Stored data

—————

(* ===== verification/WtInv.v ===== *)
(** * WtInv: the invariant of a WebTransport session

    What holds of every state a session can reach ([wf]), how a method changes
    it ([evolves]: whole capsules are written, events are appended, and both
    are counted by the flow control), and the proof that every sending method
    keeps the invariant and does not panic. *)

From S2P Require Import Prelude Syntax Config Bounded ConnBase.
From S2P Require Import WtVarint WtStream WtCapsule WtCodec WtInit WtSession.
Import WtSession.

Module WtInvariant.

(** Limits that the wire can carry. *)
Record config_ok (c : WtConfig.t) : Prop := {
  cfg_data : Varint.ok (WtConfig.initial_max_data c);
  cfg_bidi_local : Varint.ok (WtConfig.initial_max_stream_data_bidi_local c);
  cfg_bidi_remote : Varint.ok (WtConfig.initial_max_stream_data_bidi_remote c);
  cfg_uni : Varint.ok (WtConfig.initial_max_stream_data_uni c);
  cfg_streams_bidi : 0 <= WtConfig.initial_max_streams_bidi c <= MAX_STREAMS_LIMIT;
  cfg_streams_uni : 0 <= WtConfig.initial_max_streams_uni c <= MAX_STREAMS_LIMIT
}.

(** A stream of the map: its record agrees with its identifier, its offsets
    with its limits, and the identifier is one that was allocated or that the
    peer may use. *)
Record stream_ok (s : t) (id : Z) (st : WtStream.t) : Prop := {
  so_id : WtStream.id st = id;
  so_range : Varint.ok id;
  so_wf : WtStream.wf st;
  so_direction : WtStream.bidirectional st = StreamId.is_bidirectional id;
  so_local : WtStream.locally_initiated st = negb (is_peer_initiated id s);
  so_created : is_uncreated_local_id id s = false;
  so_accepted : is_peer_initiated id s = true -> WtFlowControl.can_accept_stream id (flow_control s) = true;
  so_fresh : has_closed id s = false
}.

—————

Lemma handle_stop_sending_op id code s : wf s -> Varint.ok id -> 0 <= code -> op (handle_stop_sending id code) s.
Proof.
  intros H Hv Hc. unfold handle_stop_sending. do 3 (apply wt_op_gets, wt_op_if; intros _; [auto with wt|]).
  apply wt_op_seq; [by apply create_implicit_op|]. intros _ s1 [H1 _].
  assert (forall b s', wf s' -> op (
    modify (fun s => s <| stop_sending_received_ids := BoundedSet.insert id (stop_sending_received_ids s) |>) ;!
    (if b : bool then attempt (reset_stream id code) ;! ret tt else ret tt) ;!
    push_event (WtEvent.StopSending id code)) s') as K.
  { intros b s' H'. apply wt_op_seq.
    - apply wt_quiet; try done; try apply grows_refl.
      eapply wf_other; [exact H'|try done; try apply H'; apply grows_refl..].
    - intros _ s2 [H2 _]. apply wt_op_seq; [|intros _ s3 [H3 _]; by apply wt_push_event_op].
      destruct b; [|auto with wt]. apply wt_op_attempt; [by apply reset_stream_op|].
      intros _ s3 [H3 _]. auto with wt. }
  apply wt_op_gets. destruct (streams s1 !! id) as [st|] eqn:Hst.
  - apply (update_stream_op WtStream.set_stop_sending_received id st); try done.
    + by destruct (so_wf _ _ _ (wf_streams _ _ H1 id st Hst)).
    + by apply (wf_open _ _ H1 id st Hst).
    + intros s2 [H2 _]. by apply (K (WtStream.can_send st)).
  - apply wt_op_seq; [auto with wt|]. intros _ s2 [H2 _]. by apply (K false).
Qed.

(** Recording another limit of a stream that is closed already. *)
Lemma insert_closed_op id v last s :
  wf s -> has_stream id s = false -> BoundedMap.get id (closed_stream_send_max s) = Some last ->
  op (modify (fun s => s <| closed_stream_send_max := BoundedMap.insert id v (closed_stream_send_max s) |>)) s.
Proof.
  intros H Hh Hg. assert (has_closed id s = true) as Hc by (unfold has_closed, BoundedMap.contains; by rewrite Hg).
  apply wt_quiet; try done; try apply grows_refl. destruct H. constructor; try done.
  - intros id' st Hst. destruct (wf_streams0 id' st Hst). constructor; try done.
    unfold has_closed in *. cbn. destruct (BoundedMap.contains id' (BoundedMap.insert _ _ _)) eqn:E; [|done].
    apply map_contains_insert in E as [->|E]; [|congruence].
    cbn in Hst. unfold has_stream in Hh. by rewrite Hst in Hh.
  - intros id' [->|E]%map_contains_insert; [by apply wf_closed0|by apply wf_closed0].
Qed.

—————

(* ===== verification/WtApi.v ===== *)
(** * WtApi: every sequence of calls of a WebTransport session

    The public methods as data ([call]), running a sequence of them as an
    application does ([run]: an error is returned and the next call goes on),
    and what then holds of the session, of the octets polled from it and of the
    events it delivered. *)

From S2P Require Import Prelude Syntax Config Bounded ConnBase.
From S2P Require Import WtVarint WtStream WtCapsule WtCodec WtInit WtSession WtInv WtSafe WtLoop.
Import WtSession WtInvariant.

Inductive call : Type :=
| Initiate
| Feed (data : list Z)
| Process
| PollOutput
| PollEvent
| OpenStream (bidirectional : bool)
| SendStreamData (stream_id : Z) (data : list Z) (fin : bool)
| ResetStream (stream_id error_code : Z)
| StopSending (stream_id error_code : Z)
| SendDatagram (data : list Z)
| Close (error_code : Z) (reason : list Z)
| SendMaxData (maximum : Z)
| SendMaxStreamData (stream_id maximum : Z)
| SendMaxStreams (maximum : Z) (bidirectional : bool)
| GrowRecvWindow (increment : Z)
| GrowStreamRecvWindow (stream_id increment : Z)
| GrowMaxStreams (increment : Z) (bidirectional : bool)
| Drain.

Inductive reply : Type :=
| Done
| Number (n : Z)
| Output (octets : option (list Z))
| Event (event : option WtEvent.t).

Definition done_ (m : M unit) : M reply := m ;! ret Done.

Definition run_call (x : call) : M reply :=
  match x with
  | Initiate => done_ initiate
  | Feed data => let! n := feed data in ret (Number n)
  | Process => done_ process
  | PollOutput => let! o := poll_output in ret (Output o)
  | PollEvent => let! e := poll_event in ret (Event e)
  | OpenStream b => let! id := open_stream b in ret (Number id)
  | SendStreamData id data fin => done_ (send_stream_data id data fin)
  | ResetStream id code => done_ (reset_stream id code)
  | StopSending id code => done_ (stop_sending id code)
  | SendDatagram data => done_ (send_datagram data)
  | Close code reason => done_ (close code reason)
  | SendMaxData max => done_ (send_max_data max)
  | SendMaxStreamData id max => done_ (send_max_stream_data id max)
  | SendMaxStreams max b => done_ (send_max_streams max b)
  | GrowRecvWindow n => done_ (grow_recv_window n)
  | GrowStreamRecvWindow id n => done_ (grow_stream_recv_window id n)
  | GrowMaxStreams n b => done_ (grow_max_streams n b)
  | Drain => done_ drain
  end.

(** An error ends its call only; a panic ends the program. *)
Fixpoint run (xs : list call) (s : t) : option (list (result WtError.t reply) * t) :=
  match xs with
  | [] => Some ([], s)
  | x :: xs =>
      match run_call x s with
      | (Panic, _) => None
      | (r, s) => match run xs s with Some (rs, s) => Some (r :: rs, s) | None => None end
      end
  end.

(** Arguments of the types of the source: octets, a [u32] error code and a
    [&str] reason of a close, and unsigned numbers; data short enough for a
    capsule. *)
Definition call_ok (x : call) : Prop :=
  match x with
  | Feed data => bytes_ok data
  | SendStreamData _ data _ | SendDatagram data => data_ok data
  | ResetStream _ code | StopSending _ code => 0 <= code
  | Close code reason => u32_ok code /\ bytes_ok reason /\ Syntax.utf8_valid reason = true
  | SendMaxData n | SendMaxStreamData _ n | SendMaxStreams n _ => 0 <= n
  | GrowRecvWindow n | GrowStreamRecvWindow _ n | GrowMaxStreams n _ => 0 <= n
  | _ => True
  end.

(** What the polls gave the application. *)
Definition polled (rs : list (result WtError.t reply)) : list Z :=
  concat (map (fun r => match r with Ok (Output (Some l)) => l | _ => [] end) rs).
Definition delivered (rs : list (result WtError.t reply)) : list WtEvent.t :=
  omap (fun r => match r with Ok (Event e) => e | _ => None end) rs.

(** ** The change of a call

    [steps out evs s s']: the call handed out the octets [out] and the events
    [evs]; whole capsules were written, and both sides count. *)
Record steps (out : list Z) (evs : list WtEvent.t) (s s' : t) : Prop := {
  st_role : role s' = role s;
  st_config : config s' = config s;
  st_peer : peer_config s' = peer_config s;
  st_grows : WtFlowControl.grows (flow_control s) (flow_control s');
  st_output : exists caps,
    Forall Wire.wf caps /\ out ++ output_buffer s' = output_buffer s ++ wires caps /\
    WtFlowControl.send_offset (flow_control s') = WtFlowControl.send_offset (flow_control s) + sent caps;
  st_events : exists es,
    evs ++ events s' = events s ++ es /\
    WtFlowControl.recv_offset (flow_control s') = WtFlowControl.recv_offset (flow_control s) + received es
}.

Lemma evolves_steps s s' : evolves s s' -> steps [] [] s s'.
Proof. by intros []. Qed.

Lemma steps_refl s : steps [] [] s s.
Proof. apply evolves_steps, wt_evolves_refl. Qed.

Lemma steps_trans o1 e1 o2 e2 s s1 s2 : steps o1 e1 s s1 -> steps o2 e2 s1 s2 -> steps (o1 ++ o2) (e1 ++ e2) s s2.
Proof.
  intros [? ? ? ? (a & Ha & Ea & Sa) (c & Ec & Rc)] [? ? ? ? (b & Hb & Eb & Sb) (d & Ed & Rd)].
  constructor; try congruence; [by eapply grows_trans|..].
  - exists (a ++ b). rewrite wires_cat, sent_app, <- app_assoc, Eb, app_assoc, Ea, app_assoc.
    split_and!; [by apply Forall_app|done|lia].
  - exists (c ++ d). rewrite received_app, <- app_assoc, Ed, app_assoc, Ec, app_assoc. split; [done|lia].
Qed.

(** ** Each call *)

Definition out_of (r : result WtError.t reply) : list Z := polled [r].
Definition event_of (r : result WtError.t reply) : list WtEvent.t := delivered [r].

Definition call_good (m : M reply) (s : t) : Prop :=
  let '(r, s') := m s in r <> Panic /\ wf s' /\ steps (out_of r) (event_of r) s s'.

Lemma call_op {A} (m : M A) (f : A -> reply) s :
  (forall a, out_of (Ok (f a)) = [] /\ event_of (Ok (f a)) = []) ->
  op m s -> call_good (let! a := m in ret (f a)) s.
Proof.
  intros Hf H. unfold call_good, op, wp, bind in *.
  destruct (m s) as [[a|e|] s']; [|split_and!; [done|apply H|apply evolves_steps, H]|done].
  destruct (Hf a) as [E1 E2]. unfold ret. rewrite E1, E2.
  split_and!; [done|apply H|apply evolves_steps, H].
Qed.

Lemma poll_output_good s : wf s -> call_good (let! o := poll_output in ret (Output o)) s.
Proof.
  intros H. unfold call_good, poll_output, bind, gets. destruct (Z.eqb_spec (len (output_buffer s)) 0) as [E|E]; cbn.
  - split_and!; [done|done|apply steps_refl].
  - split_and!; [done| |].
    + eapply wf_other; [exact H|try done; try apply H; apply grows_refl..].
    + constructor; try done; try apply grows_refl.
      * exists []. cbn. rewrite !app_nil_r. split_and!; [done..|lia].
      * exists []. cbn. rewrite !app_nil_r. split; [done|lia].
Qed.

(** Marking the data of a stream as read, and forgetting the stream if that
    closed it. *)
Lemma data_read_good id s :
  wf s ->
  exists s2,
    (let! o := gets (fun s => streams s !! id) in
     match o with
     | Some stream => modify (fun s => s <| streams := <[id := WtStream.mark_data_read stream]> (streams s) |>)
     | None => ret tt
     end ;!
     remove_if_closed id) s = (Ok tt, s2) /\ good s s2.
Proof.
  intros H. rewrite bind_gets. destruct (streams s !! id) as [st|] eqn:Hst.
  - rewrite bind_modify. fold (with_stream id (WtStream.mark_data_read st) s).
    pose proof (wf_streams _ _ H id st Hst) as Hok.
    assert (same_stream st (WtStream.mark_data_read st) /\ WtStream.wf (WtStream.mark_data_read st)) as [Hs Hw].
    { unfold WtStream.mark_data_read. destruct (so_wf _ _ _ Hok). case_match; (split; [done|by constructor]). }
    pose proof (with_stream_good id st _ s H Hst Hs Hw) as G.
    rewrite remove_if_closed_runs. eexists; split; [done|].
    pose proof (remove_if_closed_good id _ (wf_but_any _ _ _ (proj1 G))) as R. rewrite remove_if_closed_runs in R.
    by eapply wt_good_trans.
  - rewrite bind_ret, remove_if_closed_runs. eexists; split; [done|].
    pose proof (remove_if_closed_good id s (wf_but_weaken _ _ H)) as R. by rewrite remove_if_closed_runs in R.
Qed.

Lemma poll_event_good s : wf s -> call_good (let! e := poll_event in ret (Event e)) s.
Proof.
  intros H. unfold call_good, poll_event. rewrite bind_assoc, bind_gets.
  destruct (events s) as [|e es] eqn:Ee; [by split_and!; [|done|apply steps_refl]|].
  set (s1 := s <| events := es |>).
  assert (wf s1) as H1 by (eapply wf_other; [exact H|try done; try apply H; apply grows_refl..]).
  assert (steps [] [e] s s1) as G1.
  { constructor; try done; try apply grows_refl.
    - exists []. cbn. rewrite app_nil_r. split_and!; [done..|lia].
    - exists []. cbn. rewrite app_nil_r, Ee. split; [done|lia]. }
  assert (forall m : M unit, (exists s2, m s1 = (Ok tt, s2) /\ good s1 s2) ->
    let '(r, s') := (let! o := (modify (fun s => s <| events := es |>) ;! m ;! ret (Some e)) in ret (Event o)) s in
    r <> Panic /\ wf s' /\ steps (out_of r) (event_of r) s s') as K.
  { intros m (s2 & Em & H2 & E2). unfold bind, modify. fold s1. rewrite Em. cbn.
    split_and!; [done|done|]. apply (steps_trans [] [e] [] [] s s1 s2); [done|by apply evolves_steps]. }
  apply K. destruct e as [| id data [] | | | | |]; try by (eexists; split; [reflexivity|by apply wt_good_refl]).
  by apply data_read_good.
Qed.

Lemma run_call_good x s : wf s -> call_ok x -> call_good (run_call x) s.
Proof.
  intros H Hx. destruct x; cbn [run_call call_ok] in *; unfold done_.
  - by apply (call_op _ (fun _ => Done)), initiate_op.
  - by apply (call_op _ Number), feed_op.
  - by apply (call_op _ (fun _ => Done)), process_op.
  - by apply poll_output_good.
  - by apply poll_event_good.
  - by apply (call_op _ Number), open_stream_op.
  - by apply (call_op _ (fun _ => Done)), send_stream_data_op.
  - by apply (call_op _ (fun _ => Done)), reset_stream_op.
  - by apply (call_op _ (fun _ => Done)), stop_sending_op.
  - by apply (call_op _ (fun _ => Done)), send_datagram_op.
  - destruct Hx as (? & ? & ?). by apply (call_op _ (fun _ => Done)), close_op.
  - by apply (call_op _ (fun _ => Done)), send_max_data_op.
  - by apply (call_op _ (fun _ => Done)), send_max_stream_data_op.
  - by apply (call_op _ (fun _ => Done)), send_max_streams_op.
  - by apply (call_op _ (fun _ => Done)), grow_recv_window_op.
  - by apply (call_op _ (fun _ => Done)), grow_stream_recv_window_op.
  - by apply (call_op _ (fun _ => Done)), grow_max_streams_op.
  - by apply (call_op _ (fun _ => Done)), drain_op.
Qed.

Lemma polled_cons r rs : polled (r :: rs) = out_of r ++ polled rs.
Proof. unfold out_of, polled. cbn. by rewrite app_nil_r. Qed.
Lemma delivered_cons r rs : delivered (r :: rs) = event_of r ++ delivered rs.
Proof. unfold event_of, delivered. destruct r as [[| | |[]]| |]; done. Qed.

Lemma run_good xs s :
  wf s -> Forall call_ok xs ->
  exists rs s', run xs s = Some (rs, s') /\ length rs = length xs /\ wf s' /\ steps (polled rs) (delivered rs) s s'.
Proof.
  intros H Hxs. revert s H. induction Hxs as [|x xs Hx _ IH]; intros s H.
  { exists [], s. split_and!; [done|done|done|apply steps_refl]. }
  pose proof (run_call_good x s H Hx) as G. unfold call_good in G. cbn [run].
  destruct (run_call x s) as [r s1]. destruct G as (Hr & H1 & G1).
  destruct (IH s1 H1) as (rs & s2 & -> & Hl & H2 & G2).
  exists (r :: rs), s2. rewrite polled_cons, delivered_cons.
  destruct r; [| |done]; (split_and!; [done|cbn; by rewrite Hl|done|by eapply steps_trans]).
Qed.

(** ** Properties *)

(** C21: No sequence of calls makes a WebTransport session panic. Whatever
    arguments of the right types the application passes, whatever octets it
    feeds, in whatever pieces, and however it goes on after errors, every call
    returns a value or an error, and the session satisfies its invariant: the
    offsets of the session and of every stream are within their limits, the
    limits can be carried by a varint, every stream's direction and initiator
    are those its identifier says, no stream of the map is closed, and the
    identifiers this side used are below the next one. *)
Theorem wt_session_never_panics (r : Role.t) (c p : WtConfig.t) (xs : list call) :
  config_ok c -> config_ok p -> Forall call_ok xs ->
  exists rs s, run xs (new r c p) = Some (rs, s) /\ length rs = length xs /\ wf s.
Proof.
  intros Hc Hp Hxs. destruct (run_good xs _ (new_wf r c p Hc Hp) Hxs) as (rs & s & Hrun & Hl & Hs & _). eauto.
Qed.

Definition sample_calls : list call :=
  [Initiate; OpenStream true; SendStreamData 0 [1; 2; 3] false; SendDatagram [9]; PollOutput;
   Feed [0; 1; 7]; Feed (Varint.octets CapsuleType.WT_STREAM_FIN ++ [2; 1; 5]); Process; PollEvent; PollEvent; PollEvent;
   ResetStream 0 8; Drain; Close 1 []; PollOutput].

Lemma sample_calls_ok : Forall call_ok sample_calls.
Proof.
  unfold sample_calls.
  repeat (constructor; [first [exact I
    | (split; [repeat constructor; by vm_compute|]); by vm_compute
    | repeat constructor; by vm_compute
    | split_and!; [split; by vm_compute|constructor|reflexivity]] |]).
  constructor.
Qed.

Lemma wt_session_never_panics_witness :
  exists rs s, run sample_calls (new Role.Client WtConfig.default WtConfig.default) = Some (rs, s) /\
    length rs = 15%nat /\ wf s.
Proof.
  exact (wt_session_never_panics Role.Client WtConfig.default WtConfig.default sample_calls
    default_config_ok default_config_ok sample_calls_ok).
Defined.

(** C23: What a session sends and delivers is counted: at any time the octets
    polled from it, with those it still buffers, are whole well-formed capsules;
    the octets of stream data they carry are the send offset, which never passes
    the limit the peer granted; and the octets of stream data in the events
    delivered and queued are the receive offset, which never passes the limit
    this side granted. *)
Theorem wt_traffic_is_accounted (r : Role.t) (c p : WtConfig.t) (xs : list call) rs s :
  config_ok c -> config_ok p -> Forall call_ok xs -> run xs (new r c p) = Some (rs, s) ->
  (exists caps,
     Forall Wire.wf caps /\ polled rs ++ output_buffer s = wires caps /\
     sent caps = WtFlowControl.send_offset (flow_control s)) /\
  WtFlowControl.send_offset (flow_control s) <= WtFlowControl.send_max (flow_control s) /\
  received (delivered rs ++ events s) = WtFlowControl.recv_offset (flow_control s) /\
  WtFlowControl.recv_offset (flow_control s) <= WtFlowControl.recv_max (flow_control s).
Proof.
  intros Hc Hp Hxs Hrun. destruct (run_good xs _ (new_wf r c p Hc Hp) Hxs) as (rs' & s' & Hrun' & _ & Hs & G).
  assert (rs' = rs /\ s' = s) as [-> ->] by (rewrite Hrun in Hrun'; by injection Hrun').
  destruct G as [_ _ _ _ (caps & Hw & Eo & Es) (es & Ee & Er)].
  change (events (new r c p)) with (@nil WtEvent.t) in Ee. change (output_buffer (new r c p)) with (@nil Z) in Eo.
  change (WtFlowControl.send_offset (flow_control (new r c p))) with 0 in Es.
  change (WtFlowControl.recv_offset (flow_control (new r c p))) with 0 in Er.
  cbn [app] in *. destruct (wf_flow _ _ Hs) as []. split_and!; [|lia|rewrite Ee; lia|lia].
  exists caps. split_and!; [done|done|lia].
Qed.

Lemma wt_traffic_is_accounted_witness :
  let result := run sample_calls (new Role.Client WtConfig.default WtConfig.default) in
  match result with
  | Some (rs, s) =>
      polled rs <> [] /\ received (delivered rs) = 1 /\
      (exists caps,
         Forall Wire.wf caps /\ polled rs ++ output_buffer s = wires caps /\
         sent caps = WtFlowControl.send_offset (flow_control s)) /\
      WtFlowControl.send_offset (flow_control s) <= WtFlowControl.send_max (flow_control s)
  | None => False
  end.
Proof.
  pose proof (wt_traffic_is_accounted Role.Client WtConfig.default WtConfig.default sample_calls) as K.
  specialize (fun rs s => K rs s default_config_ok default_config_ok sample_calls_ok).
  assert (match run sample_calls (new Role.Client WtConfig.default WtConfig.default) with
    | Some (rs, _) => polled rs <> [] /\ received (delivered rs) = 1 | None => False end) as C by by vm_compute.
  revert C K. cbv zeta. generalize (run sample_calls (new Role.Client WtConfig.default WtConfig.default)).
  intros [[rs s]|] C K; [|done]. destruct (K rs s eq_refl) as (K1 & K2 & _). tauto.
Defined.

—————

> [WHAT IS EXPECTED]:
Reprint exactly the lines above that start at the one with "arguments of the right" and end at the one with "(** C23: What", keeping both and adding none.

> [COMPLETED TASK]:
    arguments of the right types the application passes, whatever octets it
    feeds, in whatever pieces, and however it goes on after errors, every call
    returns a value or an error, and the session satisfies its invariant: the
    offsets of the session and of every stream are within their limits, the
    limits can be carried by a varint, every stream's direction and initiator
    are those its identifier says, no stream of the map is closed, and the
    identifiers this side used are below the next one. *)
Theorem wt_session_never_panics (r : Role.t) (c p : WtConfig.t) (xs : list call) :
  config_ok c -> config_ok p -> Forall call_ok xs ->
  exists rs s, run xs (new r c p) = Some (rs, s) /\ length rs = length xs /\ wf s.
Proof.
  intros Hc Hp Hxs. destruct (run_good xs _ (new_wf r c p Hc Hp) Hxs) as (rs & s & Hrun & Hl & Hs & _). eauto.
Qed.

Definition sample_calls : list call :=
  [Initiate; OpenStream true; SendStreamData 0 [1; 2; 3] false; SendDatagram [9]; PollOutput;
   Feed [0; 1; 7]; Feed (Varint.octets CapsuleType.WT_STREAM_FIN ++ [2; 1; 5]); Process; PollEvent; PollEvent; PollEvent;
   ResetStream 0 8; Drain; Close 1 []; PollOutput].

Lemma sample_calls_ok : Forall call_ok sample_calls.
Proof.
  unfold sample_calls.
  repeat (constructor; [first [exact I
    | (split; [repeat constructor; by vm_compute|]); by vm_compute
    | repeat constructor; by vm_compute
    | split_and!; [split; by vm_compute|constructor|reflexivity]] |]).
  constructor.
Qed.

Lemma wt_session_never_panics_witness :
  exists rs s, run sample_calls (new Role.Client WtConfig.default WtConfig.default) = Some (rs, s) /\
    length rs = 15%nat /\ wf s.
Proof.
  exact (wt_session_never_panics Role.Client WtConfig.default WtConfig.default sample_calls
    default_config_ok default_config_ok sample_calls_ok).
Defined.

(** C23: What a session sends and delivers is counted: at any time the octets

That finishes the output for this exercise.